Lemma work_slots_fates env first last slots i cursor :
  0 <= first <= cursor -> cursor <= last + 1 -> last < IDX_SLOT_NONE ->
  StronglySorted Z.lt slots -> Forall (fun x => x < first \/ cursor <= x) slots ->
  let acts := finished last (work_slots env last slots i cursor) in
  (forall s, cursor <= s <= last -> forall f, does acts s f <-> listed_fate env first last slots i s = f) /\
  Forall (act_within env cursor last) acts.
Proof.
  intros Hf Hc Hl Hs Hin. cbn zeta. revert i cursor Hf Hc Hin.
  induction Hs as [|x slots Hs IH Hx]; intros i cursor Hf Hc Hin; [apply tail_fates|].
  apply Forall_cons in Hin as [Hxin Hin]. cbn [work_slots listed_fate].
  destruct (stop_before env i); cbn [orb]; [apply tail_fates|].
  destruct ((x <? cursor) || (last <? x)) eqn:Hskip.
  { destruct (IH (S i) cursor Hf Hc Hin) as [IH1 IH2]. split; [|exact IH2]. intros s Hr f. rewrite IH1 by done.
    destruct (Z.ltb_spec s x).
    - rewrite listed_fate_above; [done|]. eapply Forall_impl; [exact Hx|]. simpl. lia.
    - replace ((x <? first) || (last <? x)) with true; [done|zlia]. }
  assert (cursor <= x <= last) as Hxr by zlia.
  replace ((x <? first) || (last <? x)) with false by zlia.
  assert (u64 (x + 1) = x + 1) as E1 by (apply u64_small; unfold is_u64, IDX_SLOT_NONE in *; lia). rewrite E1.
  destruct (IH (S i) (x + 1)) as [IH1 IH2]; [lia|lia| |].
  { eapply Forall_impl; [exact Hx|]. simpl. lia. }
  set (rest := work_slots env last slots (S i) (x + 1)) in *. clearbody rest. clear IH.
  assert (forall extra : list action, Forall (act_within env x last) extra -> (forall s f, ~ does extra s f) ->
    let acts := finished last ((if cursor <? x then [Resolve cursor (u64 (x - 1)); Bump SlotsAbsent (u64 (x - cursor))] else []) ++
      Release x last :: extra, None) in
    (forall s, cursor <= s <= last -> forall f, does acts s f <-> (if s <? x then Absent else Released) = f) /\
    Forall (act_within env cursor last) acts) as Hrel.
  { intros extra He Hd. cbn [finished]. destruct (released_fates env last x extra) as [H1 H2]; [lia|done..|].
    by apply (skipped_fates env last cursor x _ (fun _ => Released)); [lia..| |]. }
  assert (forall (mine : list action) (f0 : fate),
    (forall s f, does mine s f <-> f = f0 /\ s = x) -> Forall (act_within env x last) mine ->
    let acts := finished last (let '(acts, out) := rest in
      ((if cursor <? x then [Resolve cursor (u64 (x - 1)); Bump SlotsAbsent (u64 (x - cursor))] else []) ++ mine ++ acts, out)) in
    (forall s, cursor <= s <= last -> forall f, does acts s f <->
      (if s <? x then Absent else if s =? x then f0 else listed_fate env first last slots (S i) s) = f) /\
    Forall (act_within env cursor last) acts) as Hmine.
  { intros mine f0 Hm Hw. cbn zeta. rewrite finished_app2.
    destruct (handled_fates env last x mine (finished last rest) f0 (listed_fate env first last slots (S i))) as [H1 H2]; [done..|].
    by apply (skipped_fates env last cursor x _ (fun s => if s =? x then f0 else listed_fate env first last slots (S i) s)); [lia..| |]. }
  assert (forall s f, ~ does [] s f) as Hnil by (by intros s f []%does_nil).
  destruct (get_block env x) as [r|e] eqn:Hb; [destruct (ring_publish env x) as [[]|e]|].
  - apply Hmine; [intros s f; rewrite does_cons, does_bump, does_nil; destruct f; simpl; intuition congruence|].
    repeat constructor; simpl; eauto; lia.
  - by apply Hrel.
  - destruct e; try (by apply Hrel; [repeat constructor|intros s f; rewrite does_bump; apply Hnil]).
    apply Hmine; [intros s f; rewrite does_cons, does_bump, does_nil; destruct f; simpl; intuition (congruence || lia)|].
    repeat constructor; simpl; lia.
Qed.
§ §
▶ _Task to complete_
Lines containing the word "destruct" are to be located in the entries and copied.

▶ _Task result_
  destruct (stop_before env i); cbn [orb]; [apply tail_fates|].
  destruct ((x <? cursor) || (last <? x)) eqn:Hskip.
  { destruct (IH (S i) cursor Hf Hc Hin) as [IH1 IH2]. split; [|exact IH2]. intros s Hr f. rewrite IH1 by done.
    destruct (Z.ltb_spec s x).
  destruct (IH (S i) (x + 1)) as [IH1 IH2]; [lia|lia| |].
  { intros extra He Hd. cbn [finished]. destruct (released_fates env last x extra) as [H1 H2]; [lia|done..|].
    destruct (handled_fates env last x mine (finished last rest) f0 (listed_fate env first last slots (S i))) as [H1 H2]; [done..|].
  destruct (get_block env x) as [r|e] eqn:Hb; [destruct (ring_publish env x) as [[]|e]|].
  - apply Hmine; [intros s f; rewrite does_cons, does_bump, does_nil; destruct f; simpl; intuition congruence|].
  - destruct e; try (by apply Hrel; [repeat constructor|intros s f; rewrite does_bump; apply Hnil]).
    apply Hmine; [intros s f; rewrite does_cons, does_bump, does_nil; destruct f; simpl; intuition (congruence || lia)|].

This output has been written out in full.